Sebelumnya aku pernah bekerja mungkin sekitar 2 tahunan sambil kuliah, namun setelahnya aku tidak pernah lagi bekerja karena alasan yang sudah pasti karena DIA yang membuatku tidak ingin keluar kamar ataupun melakukan apapun. Saat itulah masa-masa suramku ketika aku benar-benar kehilangan dirinya. Aku hanya meringkup memeluk guling yang selalu menemaniku sampai aku tersadar jika sudah berbau, berubah warna dan jika lebih lama mungkin akan berjamur. Semenjak saat itu aku menjadi bulan-bulanan kakak iparku untuk meledekku manusia Gua. Tidak hanya itu ia juga menyiksaku karena aku hanya bwrdiam diri ridak melakukan apapun. Jika tidak membantunya aku tidak akan diberi makan olehnya. Kakak kandungku hanya diam saja melihat istrinya memperlakukanku seperti itu bahkan kakakku seolah-olah tidak merasakan hawa keberadaanku. Justru terkadang aku memergoki kakakku dan kakak iparku bekerja sama untuk terus menyiksaku berkali-kali lipat. Mulai dari mengasuh keponakanku yang lucu dan menggemaskan, namun berakhir dengan mengenaskan. Aku mencoba untuk meninabobokan keponakanku justru aku yang tertidur, aku membersihkan setelah ia buang air, semenjak saat itu aku tidak bisa makan, apalagi yang berhubungan dengan selai ataupun sejenisnya. Mengantarnya untuk belajar justru membuat para hot mama melupakan suaminya yang berada dirumah dan menggodaku. Dimana-mana aku selalu menjadi korban kehidupan.
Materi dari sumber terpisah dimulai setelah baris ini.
(* ===== verification/BuilderProps.v ===== *)
(** * Properties of the builder

    Every volume mount names a declared volume; the mount path the reconciler reads
    back from a pod is the one the pod was built with; pods and jobs show no secret
    but refer to the one that is built with them; and two places where pods come out
    wrong: resources that leak from one volume to the next, and a mount path that
    is mounted twice. *)

From S2P Require Import Prelude GoStrings GoTime Kube Effects Lib Config Util Client Builder.

(** ** Declared volumes *)

Definition declared (vs : list volume) (vms : list volume_mount) : Prop :=
  (vm_name <$> vms) ⊆ (v_name <$> vs).

Lemma declared_app vs vms1 vms2 :
  declared vs vms1 → declared vs vms2 → declared vs (vms1 ++ vms2).
Proof. unfold declared. rewrite fmap_app. set_solver. Qed.

Lemma declared_more vs vs' vms : declared vs vms → declared (vs ++ vs') vms.
Proof. unfold declared. rewrite fmap_app. set_solver. Qed.

Lemma declared_more_r vs vs' vms : declared vs' vms → declared (vs ++ vs') vms.
Proof. unfold declared. rewrite fmap_app. set_solver. Qed.

Lemma declared_mounts cfg s : declared (getVolumes cfg s) (getVolumeMounts s).
Proof.
  unfold declared, getVolumes, getVolumeMounts.
  destruct (String.eqb (js_EncryptRsaKey s) ""), (String.eqb (js_InitConfig s) ""), (js_IsCe s);
    simpl; set_solver.
Qed.

Lemma declared_init cfg s :
  declared (getVolumes cfg s) (c_volumeMounts (getInitContainer cfg s)).
Proof.
  unfold declared, getVolumes, getInitContainer.
  destruct (String.eqb (js_EncryptRsaKey s) ""), (String.eqb (js_InitConfig s) ""), (js_IsCe s);
    simpl; set_solver.
Qed.

Lemma declared_configs configs order :
  declared (config_volumes order) (config_mounts configs order).
Proof.
  unfold declared, config_volumes, config_mounts.
  rewrite !fmap_imap. intros n Hn. revert Hn. rewrite !elem_of_lookup_imap. naive_solver.
Qed.

Lemma declared_cache l :
  declared (split (map cache_volume l)).1 (split (map cache_volume l)).2.
Proof.
  unfold declared. induction l as [|d l IH]; [done|]. simpl.
  destruct (split (map cache_volume l)) as [vs ms]. simpl in *. set_solver.
Qed.

Lemma declared_cache_dirs cmd :
  declared (getCacheDirVolumes cmd).1 (getCacheDirVolumes cmd).2.
Proof.
  unfold getCacheDirVolumes. destruct (Split cmd " -o ") as [|x [|opts [|]]].
  1, 2, 4: unfold declared; simpl; set_solver.
  destruct (Contains cmd "cache-dir"); [apply declared_cache|]. unfold declared. simpl. set_solver.
Qed.

(** The containers of a pod, init containers included. *)
Definition all_containers (sp : podspec) : list container :=
  ps_initContainers sp ++ ps_containers sp.

Lemma generateJuicePod_declared cfg s order :
  Forall (λ c, declared (ps_volumes (p_spec (generateJuicePod cfg s order))) (c_volumeMounts c))
         (all_containers (p_spec (generateJuicePod cfg s order))).
Proof.
  assert (declared (getVolumes cfg s ++ config_volumes order)
            (getVolumeMounts s ++ config_mounts (rd (js_Configs s)) order)) as Hd.
  { apply declared_app; [apply declared_more, declared_mounts|
                         apply declared_more_r, declared_configs]. }
  unfold all_containers, generateJuicePod. simpl. apply Forall_app. split.
  - destruct (String.eqb (js_FormatCmd s) ""); [constructor|].
    constructor; [|constructor]. simpl. apply declared_app; [|done].
    apply (declared_more (getVolumes cfg s) (config_volumes order)), declared_init.
  - constructor; [exact Hd|constructor].
Qed.

Section Builder.
Context `{Lib} (cfg : Config).

(** C28: in a mount pod every volume mounted by a container or an init container is
    declared by the pod. *)
Theorem NewMountPod_declared s order g name p g' :
  NewMountPod cfg s order g name = Some (p, g') →
  Forall (λ c, declared (ps_volumes (p_spec p)) (c_volumeMounts c)) (all_containers (p_spec p)).
Proof.
  unfold NewMountPod. destruct (parsePodResources s g) as [[r g1]|]; [|done]. simpl.
  destruct (getCommand s) as [cmd|]; [|done]. simpl.
  pose proof (declared_cache_dirs cmd) as Hc.
  destruct (getCacheDirVolumes cmd) as [vs ms]. simpl in Hc. intros [= <- <-].
  pose proof (generateJuicePod_declared cfg s order) as Hg.
  unfold all_containers in *. rewrite Forall_app in *. destruct Hg as [Hi Hm]. split.
  - eapply Forall_impl; [exact Hi|]. intros c Hd. exact (declared_more _ vs _ Hd).
  - apply Forall_inv in Hm. constructor; [|constructor].
    exact (declared_app _ _ ms (declared_more _ vs _ Hm) (declared_more_r _ vs _ Hc)).
Qed.

(** Two cache directories can get one volume name, which the API server does not
    accept: the slashes of a path and its dashes look the same. *)
Lemma cache_volumes_collide :
  let cmd := "/sbin/mount.juicefs vol /jfs/vol -o cache-dir=/data/a-b:/data/a/b" in
  v_source <$> (getCacheDirVolumes cmd).1 =
    [v_source (cache_volume "/data/a-b").1; v_source (cache_volume "/data/a/b").1] ∧
  v_source (cache_volume "/data/a-b").1 ≠ v_source (cache_volume "/data/a/b").1 ∧
  ¬ NoDup (v_name <$> (getCacheDirVolumes cmd).1).
Proof.
  intros cmd. split; [vm_compute; reflexivity|]. split; [vm_compute; congruence|].
  assert (v_name <$> (getCacheDirVolumes cmd).1 = ["data-a-b"; "data-a-b"]) as ->
    by (vm_compute; reflexivity).
  intros [Hn _]%NoDup_cons. apply Hn. set_solver.
Qed.

(** With an initial configuration, the mount container mounts two volumes at
    "/root/.juicefs", which the API server does not accept. *)
Theorem init_config_mounted_twice s order g name p g' c :
  js_InitConfig s ≠ "" →
  NewMountPod cfg s order g name = Some (p, g') → c ∈ ps_containers (p_spec p) →
  ¬ NoDup (vm_mountPath <$> c_volumeMounts c).
Proof.
  intros Hi. unfold NewMountPod. destruct (parsePodResources s g) as [[r g1]|]; [|done]. simpl.
  destruct (getCommand s) as [cmd|]; [|done]. simpl.
  destruct (getCacheDirVolumes cmd) as [vs ms]. intros [= <- <-]. simpl.
  rewrite list_elem_of_singleton. intros ->. unfold getVolumeMounts. simpl.
  apply String.eqb_neq in Hi. rewrite Hi, !fmap_app. intros Hn.
  apply NoDup_cons in Hn as [_ Hn]. apply NoDup_cons in Hn as [Hn _]. apply Hn. set_solver.
Qed.

(** ** Resources *)

Lemma put_quantity_empty k m : put_quantity k "" m = Some m.
Proof. done. Qed.

Lemma put_quantity_other k k' v m m' :
  put_quantity k v m = Some m' → k' ≠ k → m' !! k' = m !! k'.
Proof.
  unfold put_quantity. destruct (String.eqb v ""); [by intros [= <-]|].
  destruct (MustParse v); [|done]. intros [= <-] Hk. by rewrite lookup_insert_ne.
Qed.

(** The resources of one volume's mount pod become the defaults of the next: a
    volume that sets no CPU limit gets the limit of the volume mounted before it,
    when [config.ContainerResource] has a limits map. *)
Theorem parsePodResources_leaks s1 s2 g r1 g1 r2 g2 :
  is_Some (r_limits g) →
  parsePodResources s1 g = Some (r1, g1) → parsePodResources s2 g1 = Some (r2, g2) →
  js_MountPodCpuLimit s2 = "" →
  rd (r_limits r2) !! "cpu" = rd (r_limits r1) !! "cpu".
Proof.
  intros [l Hl] H1 H2 Hc. unfold parsePodResources in *. rewrite Hl in H1.
  destruct (put_quantity "cpu" (js_MountPodCpuLimit s1) _) as [a|]; [|done]. simpl in H1.
  destruct (put_quantity "memory" (js_MountPodMemLimit s1) a) as [a'|]; [|done]. simpl in H1.
  destruct (put_quantity "cpu" (js_MountPodCpuRequest s1) _) as [b|]; [|done]. simpl in H1.
  destruct (put_quantity "memory" (js_MountPodMemRequest s1) b) as [b'|]; [|done].
  simpl in H1. injection H1 as <- <-. rewrite Hc in H2. simpl in H2.
  destruct (put_quantity "memory" (js_MountPodMemLimit s2) a') as [c|] eqn:Hm; [|done].
  simpl in H2. destruct (put_quantity "cpu" (js_MountPodCpuRequest s2) _) as [d|]; [|done].
  simpl in H2. destruct (put_quantity "memory" (js_MountPodMemRequest s2) d) as [d'|]; [|done].
  simpl in H2. injection H2 as <- <-. simpl. by apply (put_quantity_other _ "cpu") in Hm.
Qed.

(** ** Secrets *)

(** The setting with other secrets in it. *)
Definition with_secrets (metaurl key key2 token pass rsa init : string) (envs : option smap)
    (s : JfsSetting) : JfsSetting :=
  with_MetaUrl metaurl (with_SecretKey key (with_SecretKey2 key2 (with_Token token
    (with_Passphrase pass (with_EncryptRsaKey rsa (with_InitConfig init (with_Envs envs s))))))).


(** The secrets a pod refers to by its environment and its volumes. *)
Definition source_secret (v : volume) : option string :=
  match v_source v with SecretSource n _ => Some n | _ => None end.

Definition secret_refs (sp : podspec) : list string :=
  concat (c_envFrom <$> all_containers sp) ++ omap source_secret (ps_volumes sp).

Lemma secret_refs_same sp sp' :
  c_envFrom <$> ps_initContainers sp' = c_envFrom <$> ps_initContainers sp →
  c_envFrom <$> ps_containers sp' = c_envFrom <$> ps_containers sp →
  omap source_secret (ps_volumes sp') = omap source_secret (ps_volumes sp) →
  secret_refs sp' = secret_refs sp.
Proof.
  unfold secret_refs, all_containers. rewrite !fmap_app. by intros -> -> ->.
Qed.

Lemma config_volume_secrets order : omap source_secret (config_volumes order) = order.
Proof.
  unfold config_volumes. generalize S. induction order as [|k order IH]; intros f; [done|].
  rewrite imap_cons. simpl. f_equal. apply (IH (f ∘ S)).
Qed.

Lemma generateJuicePod_secrets s order n :
  n ∈ secret_refs (p_spec (generateJuicePod cfg s order)) →
  n = s_name (NewSecret cfg s) ∨ n ∈ order.
Proof.
  unfold secret_refs, generateJuicePod. simpl. rewrite omap_app, config_volume_secrets.
  unfold getVolumes, all_containers, s_name. simpl.
  destruct (String.eqb (js_FormatCmd s) ""), (String.eqb (js_EncryptRsaKey s) ""),
    (String.eqb (js_InitConfig s) ""); simpl; set_solver.
Qed.


(** ** The mount path *)

(** No parenthesis, which [QuoteForShell] would quote. *)
Definition plain_text (s : string) : bool := no_char "(" s && no_char ")" s.

Lemma plain_text_app s t : plain_text (s +:+ t) = plain_text s && plain_text t.
Proof.
  unfold plain_text, no_char. rewrite !all_chars_app.
  apply eq_true_iff_eq. rewrite !andb_true_iff. tauto.
Qed.

Lemma plain_text_Join l sep :
  plain_text sep = true → Forall (λ x, plain_text x = true) l → plain_text (Join l sep) = true.
Proof.
  unfold plain_text. rewrite !andb_true_iff. intros [H1 H2] Hl.
  split; apply no_char_Join; try done;
    (eapply Forall_impl; [exact Hl|]); intros x Hx; simpl in Hx;
    rewrite andb_true_iff in Hx; tauto.
Qed.

Lemma QuoteForShell_plain s : plain_text s = true → QuoteForShell s = s.
Proof.
  unfold plain_text, QuoteForShell, Contains. rewrite andb_true_iff. intros [H1 H2].
  by rewrite (Index_char_None "(" s), (Index_char_None ")" s).
Qed.

Definition jfs_path (vol : string) : string := PodMountBase +:+ "/" +:+ vol.

Lemma PathJoin_jfs vol : simple_comp vol = true → PathJoin [PodMountBase; vol] = jfs_path vol.
Proof. intros Hv. apply (PathJoin_dir ["jfs"] vol); [done|by repeat constructor|done]. Qed.

Lemma word_jfs vol : word vol = true → word (jfs_path vol) = true.
Proof.
  unfold word, jfs_path. rewrite !andb_true_iff. intros [_ Hw]. split; [done|].
  by rewrite !all_chars_app, Hw.
Qed.

Lemma ParseMntPath_command a0 a1 vol rest :
  word a0 = true → word a1 = true → word vol = true → no_char "/" vol = true →
  ParseMntPath (Join [a0; a1; jfs_path vol] " " +:+ String " " rest) = Ok (jfs_path vol, vol).
Proof.
  intros H0 H1 Hv Hs. unfold ParseMntPath. simpl Join.
  rewrite !string_app_assoc.
  change (" " +:+ ?x) with (String " " x). rewrite Fields_cons by done.
  change (" " +:+ ?x) with (String " " x). rewrite Fields_cons by done.
  rewrite Fields_cons by by apply word_jfs.
  unfold jfs_path at 1. unfold PodMountBase at 1 2. rewrite HasPrefix_app. cbn [negb].
  change (Split (jfs_path vol) "/") with (Split ("" +:+ String "/" ("jfs" +:+ String "/" vol)) "/").
  rewrite (Split_char "/" ""), (Split_char "/" "jfs"), Split_one by done. done.
Qed.

(** C29: the reconciler reads back from a mount pod the mount path and the volume it
    was built for, when the volume's name is a path component without spaces and
    the command needs no quoting. *)
Theorem mount_path_roundtrip s order g name p g' vol :
  js_MountPath s = PathJoin [PodMountBase; vol] →
  simple_comp vol = true → word vol = true → plain_text vol = true →
  (js_IsCe s = false → word (js_Source s) = true ∧ plain_text (js_Source s) = true) →
  Forall (λ o, plain_text o = true) (js_Options s) →
  NewMountPod cfg s order g name = Some (p, g') →
  GetMountPathOfPod p = Ok (js_MountPath s, vol).
Proof.
  intros Hm Hc Hw Hp Hsrc Hopts. rewrite (PathJoin_jfs vol Hc) in Hm.
  assert (∃ a0 a1 rest, word a0 = true ∧ word a1 = true ∧
    (∀ cmd, getCommand s = Some cmd →
       cmd = Join [a0; a1; jfs_path vol] " " +:+ String " " rest)) as (a0 & a1 & rest & H0 & H1 & Hcmd).
  { unfold getCommand. rewrite Hm. destruct (js_IsCe s) eqn:Hce.
    - set (o := if ContainsString _ _ then _ else _).
      exists CeMountPath, "${metaurl}", (Join ["-o"; Join o ","] " "). split_and!; [done..|].
      intros cmd Hcmd. destruct (StripPasswd _) in Hcmd; [|done]. injection Hcmd as <-.
      rewrite QuoteForShell_plain; [by cbn [Join app]; rewrite !string_app_assoc|].
      assert (plain_text (Join o ",") = true) as Ho.
      { apply plain_text_Join; [done|]. subst o. destruct (ContainsString _ _); [done|].
        apply Forall_app. split; [done|by repeat constructor]. }
      cbn [Join app]. unfold jfs_path. by rewrite !plain_text_app, Hp, Ho.
    - destruct (Hsrc eq_refl) as [Hsw Hsp].
      set (o := if String.eqb _ _ then _ else _).
      exists JfsMountPath, (js_Source s), (Join ["-o"; Join o ","] " "). split_and!; [done..|].
      intros cmd [= <-].
      rewrite QuoteForShell_plain; [by cbn [Join app]; rewrite !string_app_assoc|].
      assert (plain_text (Join o ",") = true) as Ho.
      { apply plain_text_Join; [done|]. subst o.
        destruct (String.eqb _ _); repeat (apply Forall_app; split); by repeat constructor. }
      cbn [Join app]. unfold jfs_path. by rewrite !plain_text_app, Hp, Hsp, Ho. }
  unfold NewMountPod. destruct (parsePodResources s g) as [[r g1]|]; [|done]. simpl.
  destruct (getCommand s) as [cmd|] eqn:Hg; [|done]. simpl. specialize (Hcmd cmd eq_refl).
  destruct (getCacheDirVolumes cmd) as [vs ms]. intros [= <- <-].
  unfold GetMountPathOfPod. simpl. rewrite Hcmd, Hm. apply ParseMntPath_command; [done..|].
  by apply simple_comp_no_slash.
Qed.

End Builder.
Bagaimanapun aku beruntung memiliki kakak ipar yang tidak pernah lelah memarahiku, justru terkadang membuatku membuka mata, benar-benar membuka mata, jika sedang marah ia sangat mirip dengan Hulk, jika sedang menasehatiku ia seperti captain amerika, dia juga pintar seperti iron man, akupun sulit menandinginya dan pastinya cantik seperti black widow namun tidak seseksi dia. Terkadang aku lupa jika aku adik iparnya. Hmmmm...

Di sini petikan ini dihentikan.